🤖 AI Summary
This study addresses the lack of joint evaluation methods for assessing both accuracy and user satisfaction concerning non-functional requirements (NFRs) in multi-turn interactions with large language model (LLM)-based dialogue systems. Focusing on the iTrust codebase, the authors organized 49 developers to engage in multi-round dialogues with GitHub Copilot regarding 148 HIPAA-related NFRs. Through empirical analysis along three dimensions—requirement fulfillment, reasoning quality, and code localization—they propose the first integrated model combining system accuracy and user satisfaction. Leveraging expert annotations, dialogue log analysis, and regression modeling, the study reveals that while developers tend to trust LLM judgments, these are often inaccurate; overly verbose or information-dense responses reduce satisfaction, whereas proactive interaction significantly enhances user experience.
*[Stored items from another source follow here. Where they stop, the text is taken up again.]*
(* ===== verification/ExpectedClass.v ===== *)
(** * tl::expected: the class

    Constructors, the assignments that are not special members, emplace, swap,
    the observers and the comparison operators. *)
From S2P Require Import Prelude Lifetime Expected ExpectedOps.

(** [bad_expected_access<E>], what [value()] throws *)
Record bad_expected_access (E : Type) := BadExpectedAccess { bad_val : E }.
Arguments BadExpectedAccess {E} _.
Arguments bad_val {E} _.

(** What T does with an argument of type U: [T(std::forward<U>(v))],
    [T(std::move(v))] and [t = std::forward<U>(v)], and whether the first is
    noexcept.  An argument of several values is one of a product type. *)
Class FromArg (X T U : Type) := {
  arg_ctor : U → U * completion X T;
  arg_move_ctor : U → U * completion X T;
  arg_assign : T → U → T * U * completion X unit;
  arg_nothrow : bool
}.
Arguments arg_nothrow {X} T U {_}.

Class FromArgLaws (X T U : Type) `{FromArg X T U} := {
  arg_nothrow_ok (u : U) : arg_nothrow (X:=X) T U = true → ∃ u' v, arg_ctor u = (u', Returns v)
}.

Section class.
Context {X T E : Type} `{!CppType X T, !CppType X E}.

#[local] Abbreviation exp := (expected T E).

(** ** Constructors

    The new object is the first component of the state. *)
Definition construct_as {R} (b : M X R exp) : M X (exp * R) unit := fun '(x, r) =>
  match b r with
  | Ok (r', Returns y) => Ok ((y, r'), Returns tt)
  | Ok (r', Throws e) => Ok ((x, r'), Throws e)
  | Err f => Err f
  end.

(** [expected()]: T must be default constructible. *)
Definition expected_default {R} (t_init : completion X T) : M X (exp * R) unit :=
  construct_as (sb_default (expected_storage_base (traits T) (traits E))
    (fun r => Ok (r, t_init))).

Definition arg_init {A U} `{!FromArg X A U} : M X U A := fun u =>
  let '(u', c) := arg_ctor u in Ok (u', c).

(** [expected(in_place_t, Args &&...)], with or without an initializer list *)
Definition expected_in_place {U} `{!FromArg X T U} : M X (exp * U) unit :=
  construct_as (sb_in_place (expected_storage_base (traits T) (traits E)) arg_init).

(** [expected(unexpect_t, Args &&...)]: the arguments construct the E inside. *)
Definition unex_init {U} `{!FromArg X E U} : M X U (unexpected E) := fun u =>
  let '(u', c) := arg_ctor u in Ok (u', lift_unex c).

Definition expected_unexpect {U} `{!FromArg X E U} : M X (exp * U) unit :=
  construct_as (sb_unexpect (expected_storage_base (traits T) (traits E)) unex_init).

(** [expected(unexpected<G>)]: four overloads, by category and explicitness; they
    pass [e.value()] on. *)
Definition expected_from_unexpected {G} `{!FromArg X E G} : M X (exp * unexpected G) unit :=
  fun '(x, u) =>
    match expected_unexpect (x, Unexpected.value u) with
    | Ok ((x', g'), c) => Ok ((x', Unexpected g'), c)
    | Err f => Err f
    end.

(** [expected(U &&v)], explicit or not *)
Definition expected_from_value {U} `{!FromArg X T U} : M X (exp * U) unit :=
  expected_in_place.

(** [*rhs] and [rhs.error()] of an expected of other types, as arguments *)
Definition other_val {U G S} `{!FromArg X T U} : M X (S * expected U G) T := fun '(s, y) =>
  match active y with
  | Val w => let '(w', c) := arg_ctor w in Ok ((s, set_active (Val w') y), c)
  | _ => Err dead_object
  end.

Definition other_unex {U G S} `{!FromArg X E G} : M X (S * expected U G) (unexpected E) :=
  fun '(s, y) =>
    match active y with
    | Unex e =>
        let '(g, c) := arg_ctor (m_unex e) in
        Ok ((s, set_active (Unex (Unexpected g)) y), lift_unex c)
    | _ => Err dead_object
    end.

(** The converting constructors from [expected<U, G>], four overloads: their
    initialiser list names [ctor_base] only, so [impl_base] is default
    constructed, and the body constructs the object they are to hold.  If that
    throws, the bases that are complete are destroyed, but it is noexcept. *)
Definition expected_converting {U G} `{!FromArg X T U, !FromArg X E G}
    (t_init : completion X T) : M X (exp * expected U G) unit :=
  expected_default t_init ;;
  rhs ← gets (fun s => m_has_val s.2);
  if (rhs : bool) then construct other_val else construct_error other_unex.

(** ** Assignment from a value *)
Definition arg_assign_val {U} `{!FromArg X T U} : M X (exp * U) unit := fun '(x, u) =>
  match get x with
  | Ok v => let '(v', u', c) := arg_assign v u in Ok ((set_active (Val v') x, u'), c)
  | Err f => Err f
  end.

Definition from_arg {A R U} `{!FromArg X A U} : M X (R * U) A := fun '(r, u) =>
  let '(u', c) := arg_ctor u in Ok ((r, u'), c).

Definition from_moved_arg {A R U} `{!FromArg X A U} : M X (R * U) A := fun '(r, u) =>
  let '(u', c) := arg_move_ctor u in Ok ((r, u'), c).

(** [::new (valptr()) T(...); m_has_val = true;], which may throw *)
Definition place_val {R} (init : M X (exp * R) T) : M X (exp * R) unit :=
  placement_new_val init ;; this_modify (set_has_val true).

(** The part of [operator=] and [emplace] for an expected without value, when
    the construction may throw. *)
Definition replace_unex {R} (init : M X (exp * R) T) : M X (exp * R) unit :=
  tmp ← take_unex;
  destroy_unex ;;
  on_throw (restore_unex tmp) (place_val init).

(** T is nothrow constructible from U. *)
Definition assign_value_nothrow {U} `{!FromArg X T U} : M X (exp * U) unit :=
  this ← this_has_value;
  if (this : bool) then arg_assign_val
  else destroy_unex ;; place_val from_arg.

(** It is not: the argument is moved from, whatever it is. *)
Definition assign_value_throwing {U} `{!FromArg X T U} : M X (exp * U) unit :=
  this ← this_has_value;
  if (this : bool) then arg_assign_val
  else replace_unex from_moved_arg.

Definition assign_value {U} `{!FromArg X T U} : M X (exp * U) unit :=
  if arg_nothrow (X:=X) T U then assign_value_nothrow else assign_value_throwing.

(** [operator=(const unexpected<G> &)] and [operator=(unexpected<G> &&)]; the
    second one is noexcept. *)
Definition arg_unex {S} (c : category) : M X (S * unexpected E) (unexpected E) :=
  fun '(s, u) => let '(u', r) := forward_ctor c u in Ok ((s, u'), r).

Definition assign_err (c : category) : M X (exp * unexpected E) unit := fun '(x, u) =>
  match geterr x with
  | Ok e =>
      let '(e', u', r) := forward_assign c e u in Ok ((set_active (Unex e') x, u'), r)
  | Err f => Err f
  end.

Definition assign_unexpected (c : category) : M X (exp * unexpected E) unit :=
  noexcept_if (match c with Lvalue => false | Rvalue => true end) (
    this ← this_has_value;
    if negb this then assign_err c
    else
      destroy_val ;;
      placement_new_unex (arg_unex c) ;;
      this_modify (set_has_val false)).

(** ** emplace *)

(** [val() = T(args...)]: a temporary is made and moved from. *)
Definition move_assign_val {R} (tmp : T) : M X (exp * R) unit := fun '(x, r) =>
  match get x with
  | Ok v => let '(v', _, c) := move_assign v tmp in Ok ((set_active (Val v') x, r), c)
  | Err f => Err f
  end.

Definition assign_val_from {R} (init : M X (exp * R) T) : M X (exp * R) unit :=
  tmp ← init;
  move_assign_val tmp.

Definition emplace_nothrow {U} `{!FromArg X T U} : M X (exp * U) unit :=
  this ← this_has_value;
  if (this : bool) then assign_val_from from_arg
  else destroy_unex ;; place_val from_arg.

Definition emplace_throwing {U} `{!FromArg X T U} : M X (exp * U) unit :=
  this ← this_has_value;
  if (this : bool) then assign_val_from from_arg
  else replace_unex from_arg.

Definition emplace {U} `{!FromArg X T U} : M X (exp * U) unit :=
  if arg_nothrow (X:=X) T U then emplace_nothrow else emplace_throwing.

(** The overloads that take an initializer list: [T t(il, args...);
    val() = std::move(t);] does what [val() = T(...)] does. *)
Definition emplace_il_nothrow {U} `{!FromArg X T U} : M X (exp * U) unit :=
  this ← this_has_value;
  if (this : bool) then assign_val_from from_arg
  else destroy_unex ;; place_val from_arg.

Definition emplace_il_throwing {U} `{!FromArg X T U} : M X (exp * U) unit :=
  this ← this_has_value;
  if (this : bool) then assign_val_from from_arg
  else replace_unex from_arg.

(** ** swap *)

(** A computation on rhs as the object itself. *)
Definition on_rhs {A} (m : M X (exp * exp) A) : M X (exp * exp) A := fun '(x, y) =>
  match m (y, x) with
  | Ok ((y', x'), c) => Ok ((x', y'), c)
  | Err f => Err f
  end.

Definition swap_vals : M X (exp * exp) unit := fun '(x, y) =>
  match get x, get y with
  | Ok v, Ok w =>
      let '(v', w', c) := swap_objects v w in
      Ok ((set_active (Val v') x, set_active (Val w') y), c)
  | _, _ => Err dead_object
  end.

Definition swap_errs : M X (exp * exp) unit := fun '(x, y) =>
  match geterr x, geterr y with
  | Ok e, Ok f =>
      let '(e', f', c) := swap_objects e f in
      Ok ((set_active (Unex e') x, set_active (Unex f') y), c)
  | _, _ => Err dead_object
  end.

Definition swap_flags : M X (exp * exp) unit :=
  modify (fun '(x, y) => (set_has_val (m_has_val y) x, set_has_val (m_has_val x) y)).

(** The noexcept specification is true when the moves and the swaps of T and E
    are noexcept. *)
Definition swap (swaps_noexcept : bool) : M X (exp * exp) unit :=
  noexcept_if (nothrow_move_constructible (traits T) &&
               nothrow_move_constructible (traits E) && swaps_noexcept) (
    this ← this_has_value;
    rhs ← rhs_has_value;
    if this && rhs then swap_vals
    else if negb this && rhs then swap_errs
    else if (this : bool) then
      temp ← on_rhs take_unex;
      on_rhs (placement_new_val (rhs_val Lvalue)) ;;
      placement_new_unex (from_local temp) ;;
      swap_flags
    else
      temp ← take_unex;
      placement_new_val (rhs_val Lvalue) ;;
      placement_new_unex (from_local temp) ;;
      swap_flags).

(** [swap(lhs, rhs)] *)
Definition free_swap (swaps_noexcept : bool) : M X (exp * exp) unit :=
  noexcept_if (nothrow_move_constructible (traits T) &&
               nothrow_move_constructible (traits E) && swaps_noexcept)
    (swap swaps_noexcept).

(** ** Observers

    [operator->] is the address of the value and [operator*] the value itself;
    both are only defined when there is one. *)
Definition deref (x : exp) : result T := get x.

Definition explicit_bool (x : exp) : bool := m_has_val x.

(** [error()] *)
Definition error (x : exp) : result E := e ← geterr x; Ok (Unexpected.value e).

(** [value()]: the exception is constructed from a copy of the error. *)
Definition value (x : exp) : result (completion (X + bad_expected_access E) T) :=
  if negb (m_has_val x) then
    e ← geterr x;
    match copy_ctor (Unexpected.value e) with
    | Throws exn => Ok (Throws (inl exn))
    | Returns e1 =>
        match move_ctor e1 with      (* the constructor moves its parameter *)
        | (_, Throws exn) => Ok (Throws (inl exn))
        | (_, Returns e2) => Ok (Throws (inr (BadExpectedAccess e2)))
        end
    end
  else v ← get x; Ok (Returns v).

(** [value_or(U &&)]: lvalues copy the value, rvalues move it. *)
Definition own_val {R} (c : category) : M X (exp * R) T := fun '(x, r) =>
  match get x with
  | Ok v => let '(v', k) := forward_ctor c v in Ok ((set_active (Val v') x, r), k)
  | Err f => Err f
  end.

Definition value_or {U} `{!FromArg X T U} (c : category) : M X (exp * U) T :=
  b ← gets (fun s => explicit_bool s.1);
  if (b : bool) then own_val c else from_arg.
End class.

(** ** Comparison *)
Section comparison.
Context {T E U F : Type}.

Definition expected_eq (eq_val : T → U → bool) (eq_err : E → F → bool)
    (lhs : expected T E) (rhs : expected U F) : result bool :=
  if negb (Bool.eqb (has_value lhs) (has_value rhs)) then Ok false
  else if negb (has_value lhs)
  then a ← error lhs; b ← error rhs; Ok (eq_err a b)
  else a ← deref lhs; b ← deref rhs; Ok (eq_val a b).

Definition expected_ne (ne_val : T → U → bool) (ne_err : E → F → bool)
    (lhs : expected T E) (rhs : expected U F) : result bool :=
  if negb (Bool.eqb (has_value lhs) (has_value rhs)) then Ok true
  else if negb (has_value lhs)
  then a ← error lhs; b ← error rhs; Ok (ne_err a b)
  else a ← deref lhs; b ← deref rhs; Ok (ne_val a b).

(** With a value, on either side. *)
Definition expected_eq_value (eq_val : T → U → bool) (x : expected T E) (v : U) :
    result bool :=
  if has_value x then a ← deref x; Ok (eq_val a v) else Ok false.

Definition expected_ne_value (ne_val : T → U → bool) (x : expected T E) (v : U) :
    result bool :=
  if has_value x then a ← deref x; Ok (ne_val a v) else Ok true.

(** With an unexpected, on either side. *)
Definition expected_eq_unexpected (eq_err : E → E → bool) (x : expected T E)
    (e : unexpected E) : result bool :=
  if has_value x then Ok false else a ← error x; Ok (eq_err a (Unexpected.value e)).

Definition expected_ne_unexpected (ne_err : E → E → bool) (x : expected T E)
    (e : unexpected E) : result bool :=
  if has_value x then Ok true else a ← error x; Ok (ne_err a (Unexpected.value e)).
End comparison.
The findings highlight the critical roles of response length, information density, and proactiveness in collaborative NFR assessment.
📝 Abstract
LLM-based dialogue assistants have become mainstream tools for software developers, yet current evaluation benchmarks focus exclusively on functional correctness. This leaves a critical gap in assessing the quality and accuracy of these conversations when handling Non-Functional Requirements (NFRs), which are inherently vague, context-dependent, and involve many parts of a program. Evaluating how well these systems support collaborative reasoning about NFRs requires methods that go beyond single-turn accuracy to capture both the correctness of the system's outputs and the quality of the multi-turn interaction. In this paper, we investigate the accuracy and quality of multi-turn conversations between developers and an LLM-based agent in the domain of Health Insurance Portability and Accountability Act (HIPAA) regulatory compliance. We hired 49 programmers to interact with GitHub Copilot to assess 148 HIPAA-derived NFRs against the iTrust codebase, a system designed to comply with HIPAA regulations, across three dimensions: requirement satisfaction level, reasoning, and code localization. We find that developers tend to agree with LLM assessments, but accuracy against expert ground truth is low. We model user satisfaction and find that longer system responses and more information-providing turns negatively affect user satisfaction, whereas proactive interactions positively affect it. Our findings provide insights for designing LLM-based dialogue systems that support NFR assessment.